- _What is required_: In the data below, one line contains "Definition py_sum (l" and a later one contains "(** [[l[i] for i in inds]] *)". Print both, with every line between them, exactly and alone.

- _Material for this task_:
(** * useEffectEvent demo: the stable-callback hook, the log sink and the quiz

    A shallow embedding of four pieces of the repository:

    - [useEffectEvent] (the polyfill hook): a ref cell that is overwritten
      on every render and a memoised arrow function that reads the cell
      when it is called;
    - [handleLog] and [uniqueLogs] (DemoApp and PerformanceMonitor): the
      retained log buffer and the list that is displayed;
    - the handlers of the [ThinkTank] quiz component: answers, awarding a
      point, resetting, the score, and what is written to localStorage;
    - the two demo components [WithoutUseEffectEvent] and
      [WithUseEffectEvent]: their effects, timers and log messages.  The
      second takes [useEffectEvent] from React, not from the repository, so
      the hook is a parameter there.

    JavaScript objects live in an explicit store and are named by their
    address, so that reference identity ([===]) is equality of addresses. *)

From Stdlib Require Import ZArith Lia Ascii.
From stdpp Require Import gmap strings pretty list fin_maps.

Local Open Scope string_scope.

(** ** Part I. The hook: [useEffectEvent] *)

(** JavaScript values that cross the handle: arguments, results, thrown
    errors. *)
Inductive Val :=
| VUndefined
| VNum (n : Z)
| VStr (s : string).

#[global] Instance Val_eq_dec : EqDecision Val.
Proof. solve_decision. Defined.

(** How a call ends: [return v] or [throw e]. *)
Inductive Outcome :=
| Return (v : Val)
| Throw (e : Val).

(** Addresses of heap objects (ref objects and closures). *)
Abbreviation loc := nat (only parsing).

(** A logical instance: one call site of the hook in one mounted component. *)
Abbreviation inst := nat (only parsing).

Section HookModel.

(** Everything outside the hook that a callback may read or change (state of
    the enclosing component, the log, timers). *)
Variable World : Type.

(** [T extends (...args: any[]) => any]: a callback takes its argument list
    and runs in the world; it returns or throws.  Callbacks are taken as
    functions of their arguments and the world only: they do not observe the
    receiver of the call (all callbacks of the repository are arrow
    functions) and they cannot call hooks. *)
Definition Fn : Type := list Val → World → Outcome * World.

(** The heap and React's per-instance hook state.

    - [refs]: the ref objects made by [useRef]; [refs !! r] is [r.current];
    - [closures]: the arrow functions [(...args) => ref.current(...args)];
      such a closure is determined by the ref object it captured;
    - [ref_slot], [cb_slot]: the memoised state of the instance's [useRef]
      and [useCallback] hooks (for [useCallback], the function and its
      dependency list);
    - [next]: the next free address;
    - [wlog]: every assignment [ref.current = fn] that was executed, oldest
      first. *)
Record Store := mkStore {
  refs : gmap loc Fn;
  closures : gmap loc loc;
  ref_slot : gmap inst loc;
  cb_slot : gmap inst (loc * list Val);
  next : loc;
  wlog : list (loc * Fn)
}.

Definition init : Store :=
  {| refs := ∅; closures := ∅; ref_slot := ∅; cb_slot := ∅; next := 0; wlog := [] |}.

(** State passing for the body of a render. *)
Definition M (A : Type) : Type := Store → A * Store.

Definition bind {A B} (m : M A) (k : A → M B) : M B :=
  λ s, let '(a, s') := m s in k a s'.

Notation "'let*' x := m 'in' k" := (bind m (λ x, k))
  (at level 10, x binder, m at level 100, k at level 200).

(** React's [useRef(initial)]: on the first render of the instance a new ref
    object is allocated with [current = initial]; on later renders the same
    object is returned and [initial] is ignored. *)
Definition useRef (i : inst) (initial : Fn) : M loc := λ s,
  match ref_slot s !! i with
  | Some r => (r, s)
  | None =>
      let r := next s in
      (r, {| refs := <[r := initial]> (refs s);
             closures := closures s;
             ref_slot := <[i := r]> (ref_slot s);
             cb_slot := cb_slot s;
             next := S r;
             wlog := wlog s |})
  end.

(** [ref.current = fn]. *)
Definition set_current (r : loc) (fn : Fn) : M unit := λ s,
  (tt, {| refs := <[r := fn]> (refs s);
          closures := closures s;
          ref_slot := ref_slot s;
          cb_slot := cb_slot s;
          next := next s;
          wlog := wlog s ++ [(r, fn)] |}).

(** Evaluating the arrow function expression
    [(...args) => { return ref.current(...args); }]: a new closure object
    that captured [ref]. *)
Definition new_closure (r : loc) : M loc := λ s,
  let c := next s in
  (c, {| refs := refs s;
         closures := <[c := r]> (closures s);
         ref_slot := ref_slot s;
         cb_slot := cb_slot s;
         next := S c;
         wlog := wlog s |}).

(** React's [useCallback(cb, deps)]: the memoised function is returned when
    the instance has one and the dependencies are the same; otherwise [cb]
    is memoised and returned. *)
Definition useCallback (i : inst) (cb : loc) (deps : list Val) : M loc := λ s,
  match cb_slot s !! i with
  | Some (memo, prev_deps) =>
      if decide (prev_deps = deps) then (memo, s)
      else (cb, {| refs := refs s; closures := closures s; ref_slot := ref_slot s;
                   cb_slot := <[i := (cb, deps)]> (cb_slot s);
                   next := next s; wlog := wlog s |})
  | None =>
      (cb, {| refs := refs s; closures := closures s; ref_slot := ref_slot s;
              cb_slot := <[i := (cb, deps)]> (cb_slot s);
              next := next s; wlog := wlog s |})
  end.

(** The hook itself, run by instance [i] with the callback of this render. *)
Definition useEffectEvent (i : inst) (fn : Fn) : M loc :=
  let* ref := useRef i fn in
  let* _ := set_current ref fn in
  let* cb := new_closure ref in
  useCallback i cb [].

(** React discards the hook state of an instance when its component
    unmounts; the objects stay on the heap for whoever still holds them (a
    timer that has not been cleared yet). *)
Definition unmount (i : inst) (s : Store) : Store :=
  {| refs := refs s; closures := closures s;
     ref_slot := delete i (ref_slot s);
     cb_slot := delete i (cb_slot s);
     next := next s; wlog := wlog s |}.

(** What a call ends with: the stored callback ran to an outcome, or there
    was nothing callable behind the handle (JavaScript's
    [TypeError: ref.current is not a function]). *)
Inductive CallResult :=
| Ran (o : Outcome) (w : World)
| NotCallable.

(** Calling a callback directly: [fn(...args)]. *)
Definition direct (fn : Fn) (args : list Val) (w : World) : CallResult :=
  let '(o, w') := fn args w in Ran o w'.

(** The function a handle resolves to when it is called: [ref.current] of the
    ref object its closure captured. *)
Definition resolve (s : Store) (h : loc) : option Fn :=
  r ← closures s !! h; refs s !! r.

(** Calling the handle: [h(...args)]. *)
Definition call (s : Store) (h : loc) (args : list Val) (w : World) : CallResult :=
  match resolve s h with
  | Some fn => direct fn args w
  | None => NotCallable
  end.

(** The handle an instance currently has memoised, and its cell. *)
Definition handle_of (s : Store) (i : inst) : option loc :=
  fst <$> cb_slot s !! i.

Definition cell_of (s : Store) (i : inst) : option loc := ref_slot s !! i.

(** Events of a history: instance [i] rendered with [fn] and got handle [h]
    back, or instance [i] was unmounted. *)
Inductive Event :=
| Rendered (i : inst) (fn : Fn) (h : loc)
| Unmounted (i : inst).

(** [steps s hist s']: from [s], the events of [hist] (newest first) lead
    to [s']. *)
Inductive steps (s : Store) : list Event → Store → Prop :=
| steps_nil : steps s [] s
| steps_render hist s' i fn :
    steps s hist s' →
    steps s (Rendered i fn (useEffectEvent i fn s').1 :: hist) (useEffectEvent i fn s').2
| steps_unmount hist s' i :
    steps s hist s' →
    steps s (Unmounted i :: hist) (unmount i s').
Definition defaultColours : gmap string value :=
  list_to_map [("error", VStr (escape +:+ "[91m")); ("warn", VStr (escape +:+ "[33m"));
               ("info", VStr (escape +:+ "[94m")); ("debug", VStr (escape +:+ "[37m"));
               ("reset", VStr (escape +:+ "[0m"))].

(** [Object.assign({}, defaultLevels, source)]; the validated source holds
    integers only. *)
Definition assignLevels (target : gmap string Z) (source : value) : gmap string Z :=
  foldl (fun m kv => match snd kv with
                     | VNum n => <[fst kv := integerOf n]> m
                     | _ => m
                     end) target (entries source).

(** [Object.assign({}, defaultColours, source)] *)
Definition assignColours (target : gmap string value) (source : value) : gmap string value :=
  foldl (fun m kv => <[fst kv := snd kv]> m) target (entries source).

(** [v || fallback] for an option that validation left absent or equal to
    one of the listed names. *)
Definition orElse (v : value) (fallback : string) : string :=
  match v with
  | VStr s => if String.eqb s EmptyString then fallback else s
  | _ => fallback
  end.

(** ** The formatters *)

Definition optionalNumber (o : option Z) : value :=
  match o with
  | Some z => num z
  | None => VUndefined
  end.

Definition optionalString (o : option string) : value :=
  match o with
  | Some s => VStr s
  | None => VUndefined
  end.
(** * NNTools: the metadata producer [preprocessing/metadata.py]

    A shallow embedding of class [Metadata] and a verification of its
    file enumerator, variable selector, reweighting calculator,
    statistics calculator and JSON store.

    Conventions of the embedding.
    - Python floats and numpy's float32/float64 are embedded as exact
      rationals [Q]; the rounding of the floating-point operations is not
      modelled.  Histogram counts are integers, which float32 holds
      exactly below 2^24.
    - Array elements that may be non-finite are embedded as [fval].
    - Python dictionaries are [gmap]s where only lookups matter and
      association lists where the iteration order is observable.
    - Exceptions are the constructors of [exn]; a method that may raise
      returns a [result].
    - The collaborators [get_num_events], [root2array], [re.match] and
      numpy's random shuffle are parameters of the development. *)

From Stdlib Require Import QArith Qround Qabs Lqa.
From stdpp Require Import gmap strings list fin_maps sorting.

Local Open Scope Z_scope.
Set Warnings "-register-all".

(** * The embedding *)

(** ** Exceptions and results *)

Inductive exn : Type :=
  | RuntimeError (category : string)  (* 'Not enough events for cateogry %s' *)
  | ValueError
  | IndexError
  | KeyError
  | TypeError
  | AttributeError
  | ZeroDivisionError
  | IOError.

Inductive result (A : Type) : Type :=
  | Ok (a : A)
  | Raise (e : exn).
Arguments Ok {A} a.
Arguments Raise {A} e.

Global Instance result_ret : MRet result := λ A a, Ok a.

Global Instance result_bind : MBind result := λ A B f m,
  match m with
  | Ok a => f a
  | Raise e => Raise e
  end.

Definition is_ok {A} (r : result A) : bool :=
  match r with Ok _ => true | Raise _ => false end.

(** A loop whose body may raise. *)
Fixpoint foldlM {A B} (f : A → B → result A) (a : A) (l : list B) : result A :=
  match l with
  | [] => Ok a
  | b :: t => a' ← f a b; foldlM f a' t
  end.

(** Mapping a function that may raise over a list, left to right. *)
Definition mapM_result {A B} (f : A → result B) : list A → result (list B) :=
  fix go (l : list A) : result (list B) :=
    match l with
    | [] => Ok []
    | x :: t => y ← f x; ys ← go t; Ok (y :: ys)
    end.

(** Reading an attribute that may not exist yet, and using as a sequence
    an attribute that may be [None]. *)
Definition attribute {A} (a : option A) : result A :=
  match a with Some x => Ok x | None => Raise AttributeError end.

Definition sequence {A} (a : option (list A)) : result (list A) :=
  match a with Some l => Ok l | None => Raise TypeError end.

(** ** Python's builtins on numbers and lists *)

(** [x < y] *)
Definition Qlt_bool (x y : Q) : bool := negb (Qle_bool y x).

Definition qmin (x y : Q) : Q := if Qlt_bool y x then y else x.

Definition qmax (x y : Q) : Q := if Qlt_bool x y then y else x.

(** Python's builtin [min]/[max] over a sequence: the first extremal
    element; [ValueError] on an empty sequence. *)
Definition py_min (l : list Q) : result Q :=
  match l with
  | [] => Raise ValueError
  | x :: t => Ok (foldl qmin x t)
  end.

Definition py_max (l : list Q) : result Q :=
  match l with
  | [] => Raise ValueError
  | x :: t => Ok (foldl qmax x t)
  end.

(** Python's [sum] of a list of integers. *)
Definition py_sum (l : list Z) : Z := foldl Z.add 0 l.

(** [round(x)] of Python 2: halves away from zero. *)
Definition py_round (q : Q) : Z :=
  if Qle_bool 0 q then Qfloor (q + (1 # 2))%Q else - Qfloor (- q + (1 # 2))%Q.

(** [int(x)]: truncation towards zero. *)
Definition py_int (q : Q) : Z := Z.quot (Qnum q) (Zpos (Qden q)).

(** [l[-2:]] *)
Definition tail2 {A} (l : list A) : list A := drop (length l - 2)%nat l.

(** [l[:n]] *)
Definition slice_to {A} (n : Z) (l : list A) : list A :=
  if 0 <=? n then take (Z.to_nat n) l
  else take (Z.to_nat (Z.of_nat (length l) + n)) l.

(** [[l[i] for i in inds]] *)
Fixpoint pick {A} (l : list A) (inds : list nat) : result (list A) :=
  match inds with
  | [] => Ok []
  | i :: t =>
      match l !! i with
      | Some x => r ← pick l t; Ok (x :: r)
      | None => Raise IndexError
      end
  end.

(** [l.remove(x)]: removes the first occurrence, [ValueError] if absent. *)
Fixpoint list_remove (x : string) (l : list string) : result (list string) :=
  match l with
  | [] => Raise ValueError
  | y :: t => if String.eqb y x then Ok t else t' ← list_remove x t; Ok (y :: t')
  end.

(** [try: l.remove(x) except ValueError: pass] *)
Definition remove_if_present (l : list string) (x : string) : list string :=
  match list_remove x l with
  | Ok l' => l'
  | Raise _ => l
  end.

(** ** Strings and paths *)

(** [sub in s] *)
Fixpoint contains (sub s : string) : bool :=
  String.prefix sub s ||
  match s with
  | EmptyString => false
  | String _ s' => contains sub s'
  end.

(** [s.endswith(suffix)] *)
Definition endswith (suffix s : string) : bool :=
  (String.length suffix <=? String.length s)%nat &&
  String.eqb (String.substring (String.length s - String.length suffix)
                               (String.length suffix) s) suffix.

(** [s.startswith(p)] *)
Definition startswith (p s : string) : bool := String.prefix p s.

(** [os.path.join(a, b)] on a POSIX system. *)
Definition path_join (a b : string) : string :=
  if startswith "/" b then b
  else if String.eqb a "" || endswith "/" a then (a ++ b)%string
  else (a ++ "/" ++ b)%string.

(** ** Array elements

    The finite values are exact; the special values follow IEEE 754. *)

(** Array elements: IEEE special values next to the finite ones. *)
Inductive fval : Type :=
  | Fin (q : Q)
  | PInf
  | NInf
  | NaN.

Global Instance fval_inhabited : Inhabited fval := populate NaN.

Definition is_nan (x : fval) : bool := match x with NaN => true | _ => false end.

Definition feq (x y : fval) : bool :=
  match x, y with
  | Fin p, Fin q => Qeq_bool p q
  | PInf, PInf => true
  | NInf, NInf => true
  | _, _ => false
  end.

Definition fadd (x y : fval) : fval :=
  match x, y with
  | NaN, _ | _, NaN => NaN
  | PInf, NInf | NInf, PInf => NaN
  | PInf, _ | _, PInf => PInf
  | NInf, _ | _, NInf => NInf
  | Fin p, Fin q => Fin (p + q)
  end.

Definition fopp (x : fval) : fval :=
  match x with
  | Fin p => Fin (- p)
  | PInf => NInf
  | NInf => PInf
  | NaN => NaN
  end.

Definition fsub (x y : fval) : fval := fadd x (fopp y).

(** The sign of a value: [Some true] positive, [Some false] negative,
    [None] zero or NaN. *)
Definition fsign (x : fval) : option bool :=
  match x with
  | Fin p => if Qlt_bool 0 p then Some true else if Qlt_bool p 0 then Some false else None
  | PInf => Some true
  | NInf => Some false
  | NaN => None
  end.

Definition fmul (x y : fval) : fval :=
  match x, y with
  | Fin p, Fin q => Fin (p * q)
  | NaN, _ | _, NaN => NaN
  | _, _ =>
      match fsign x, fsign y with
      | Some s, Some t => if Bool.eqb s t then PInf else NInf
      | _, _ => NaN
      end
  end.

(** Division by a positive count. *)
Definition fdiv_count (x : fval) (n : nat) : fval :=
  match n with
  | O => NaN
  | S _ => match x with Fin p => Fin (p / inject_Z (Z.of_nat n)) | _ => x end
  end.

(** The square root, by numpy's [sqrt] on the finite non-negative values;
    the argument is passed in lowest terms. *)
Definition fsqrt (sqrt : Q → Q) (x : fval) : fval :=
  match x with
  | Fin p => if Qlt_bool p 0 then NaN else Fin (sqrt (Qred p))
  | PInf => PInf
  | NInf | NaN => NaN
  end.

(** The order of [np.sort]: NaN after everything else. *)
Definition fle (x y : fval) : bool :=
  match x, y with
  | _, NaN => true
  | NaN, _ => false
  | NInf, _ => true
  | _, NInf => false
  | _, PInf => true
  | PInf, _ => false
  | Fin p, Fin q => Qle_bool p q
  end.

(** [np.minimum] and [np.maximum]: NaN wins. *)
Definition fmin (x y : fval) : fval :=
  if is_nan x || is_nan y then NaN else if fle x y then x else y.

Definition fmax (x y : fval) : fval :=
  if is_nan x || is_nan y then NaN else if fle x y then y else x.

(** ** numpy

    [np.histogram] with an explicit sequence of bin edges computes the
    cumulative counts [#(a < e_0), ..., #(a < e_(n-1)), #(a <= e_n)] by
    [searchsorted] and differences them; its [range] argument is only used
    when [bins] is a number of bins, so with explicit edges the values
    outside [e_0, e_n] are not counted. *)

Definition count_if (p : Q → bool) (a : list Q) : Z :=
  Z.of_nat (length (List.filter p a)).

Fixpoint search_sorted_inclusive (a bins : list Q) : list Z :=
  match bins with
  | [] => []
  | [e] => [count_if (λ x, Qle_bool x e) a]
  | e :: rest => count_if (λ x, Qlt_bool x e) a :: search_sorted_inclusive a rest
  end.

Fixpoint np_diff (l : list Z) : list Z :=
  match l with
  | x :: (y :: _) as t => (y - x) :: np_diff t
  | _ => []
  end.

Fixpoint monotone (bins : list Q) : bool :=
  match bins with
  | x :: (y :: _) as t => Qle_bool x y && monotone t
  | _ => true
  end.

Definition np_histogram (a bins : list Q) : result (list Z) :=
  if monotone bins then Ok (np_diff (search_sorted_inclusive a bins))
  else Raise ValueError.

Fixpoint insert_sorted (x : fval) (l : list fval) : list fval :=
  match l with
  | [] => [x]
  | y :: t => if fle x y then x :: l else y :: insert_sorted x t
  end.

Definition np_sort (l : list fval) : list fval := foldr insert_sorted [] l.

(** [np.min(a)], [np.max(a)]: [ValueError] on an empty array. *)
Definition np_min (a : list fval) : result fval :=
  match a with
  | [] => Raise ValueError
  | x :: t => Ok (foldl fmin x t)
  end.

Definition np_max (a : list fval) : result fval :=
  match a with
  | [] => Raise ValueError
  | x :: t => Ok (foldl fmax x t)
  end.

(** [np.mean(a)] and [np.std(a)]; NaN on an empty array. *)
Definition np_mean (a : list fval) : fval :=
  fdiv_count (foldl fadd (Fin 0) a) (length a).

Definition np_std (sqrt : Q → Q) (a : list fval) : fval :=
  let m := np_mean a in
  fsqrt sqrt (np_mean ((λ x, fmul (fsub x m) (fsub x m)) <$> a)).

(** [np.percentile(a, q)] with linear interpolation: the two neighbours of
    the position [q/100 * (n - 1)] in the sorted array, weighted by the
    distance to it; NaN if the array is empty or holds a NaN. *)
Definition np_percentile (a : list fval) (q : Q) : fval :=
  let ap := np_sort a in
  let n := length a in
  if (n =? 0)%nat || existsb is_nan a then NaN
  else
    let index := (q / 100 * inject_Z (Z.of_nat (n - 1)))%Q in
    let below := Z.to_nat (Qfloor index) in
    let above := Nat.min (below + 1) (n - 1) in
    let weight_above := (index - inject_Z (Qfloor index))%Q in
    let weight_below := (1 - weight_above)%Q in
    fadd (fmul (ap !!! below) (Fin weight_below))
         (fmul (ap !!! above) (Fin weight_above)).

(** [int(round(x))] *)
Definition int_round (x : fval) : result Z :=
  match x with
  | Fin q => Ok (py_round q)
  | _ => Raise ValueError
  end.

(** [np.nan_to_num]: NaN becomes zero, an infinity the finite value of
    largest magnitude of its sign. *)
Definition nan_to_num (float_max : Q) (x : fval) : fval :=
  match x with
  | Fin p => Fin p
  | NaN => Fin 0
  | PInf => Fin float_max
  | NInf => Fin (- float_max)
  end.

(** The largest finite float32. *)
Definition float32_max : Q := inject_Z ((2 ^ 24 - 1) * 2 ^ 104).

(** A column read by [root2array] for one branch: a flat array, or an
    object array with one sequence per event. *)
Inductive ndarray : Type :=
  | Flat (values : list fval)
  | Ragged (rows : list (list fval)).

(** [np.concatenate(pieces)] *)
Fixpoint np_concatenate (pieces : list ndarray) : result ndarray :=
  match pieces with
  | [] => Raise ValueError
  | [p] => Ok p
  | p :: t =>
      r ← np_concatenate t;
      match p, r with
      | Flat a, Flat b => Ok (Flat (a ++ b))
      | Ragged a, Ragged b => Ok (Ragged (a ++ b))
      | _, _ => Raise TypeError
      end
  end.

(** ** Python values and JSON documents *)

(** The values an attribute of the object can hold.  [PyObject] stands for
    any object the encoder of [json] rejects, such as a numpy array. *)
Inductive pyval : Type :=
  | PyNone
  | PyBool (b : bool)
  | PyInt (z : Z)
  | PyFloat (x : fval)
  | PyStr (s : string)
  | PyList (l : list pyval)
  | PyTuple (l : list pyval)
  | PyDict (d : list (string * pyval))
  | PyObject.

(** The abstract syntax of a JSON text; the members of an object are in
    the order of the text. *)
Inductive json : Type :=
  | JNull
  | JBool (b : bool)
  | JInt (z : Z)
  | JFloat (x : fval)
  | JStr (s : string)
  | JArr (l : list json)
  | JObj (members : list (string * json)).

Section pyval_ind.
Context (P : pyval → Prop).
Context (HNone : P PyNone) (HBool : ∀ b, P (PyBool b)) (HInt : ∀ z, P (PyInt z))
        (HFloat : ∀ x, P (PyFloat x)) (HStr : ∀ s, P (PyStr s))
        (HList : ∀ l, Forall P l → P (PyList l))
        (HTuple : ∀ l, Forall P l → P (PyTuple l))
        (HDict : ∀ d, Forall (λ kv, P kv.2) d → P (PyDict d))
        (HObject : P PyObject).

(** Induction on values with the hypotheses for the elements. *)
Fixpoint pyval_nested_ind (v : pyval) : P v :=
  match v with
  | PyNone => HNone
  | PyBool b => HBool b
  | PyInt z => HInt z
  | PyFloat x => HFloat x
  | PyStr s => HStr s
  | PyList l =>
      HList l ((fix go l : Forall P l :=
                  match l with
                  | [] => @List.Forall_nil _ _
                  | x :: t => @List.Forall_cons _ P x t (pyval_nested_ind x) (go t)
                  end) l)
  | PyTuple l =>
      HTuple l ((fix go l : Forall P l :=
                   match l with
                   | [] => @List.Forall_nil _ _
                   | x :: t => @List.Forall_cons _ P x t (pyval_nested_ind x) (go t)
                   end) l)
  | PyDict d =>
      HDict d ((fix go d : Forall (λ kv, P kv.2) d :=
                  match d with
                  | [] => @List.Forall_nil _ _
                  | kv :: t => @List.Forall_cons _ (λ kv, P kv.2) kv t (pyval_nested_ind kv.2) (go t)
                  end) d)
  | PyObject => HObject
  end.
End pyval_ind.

- _Response area_:
Definition py_sum (l : list Z) : Z := foldl Z.add 0 l.

(** [round(x)] of Python 2: halves away from zero. *)
Definition py_round (q : Q) : Z :=
  if Qle_bool 0 q then Qfloor (q + (1 # 2))%Q else - Qfloor (- q + (1 # 2))%Q.

(** [int(x)]: truncation towards zero. *)
Definition py_int (q : Q) : Z := Z.quot (Qnum q) (Zpos (Qden q)).

(** [l[-2:]] *)
Definition tail2 {A} (l : list A) : list A := drop (length l - 2)%nat l.

(** [l[:n]] *)
Definition slice_to {A} (n : Z) (l : list A) : list A :=
  if 0 <=? n then take (Z.to_nat n) l
  else take (Z.to_nat (Z.of_nat (length l) + n)) l.

(** [[l[i] for i in inds]] *)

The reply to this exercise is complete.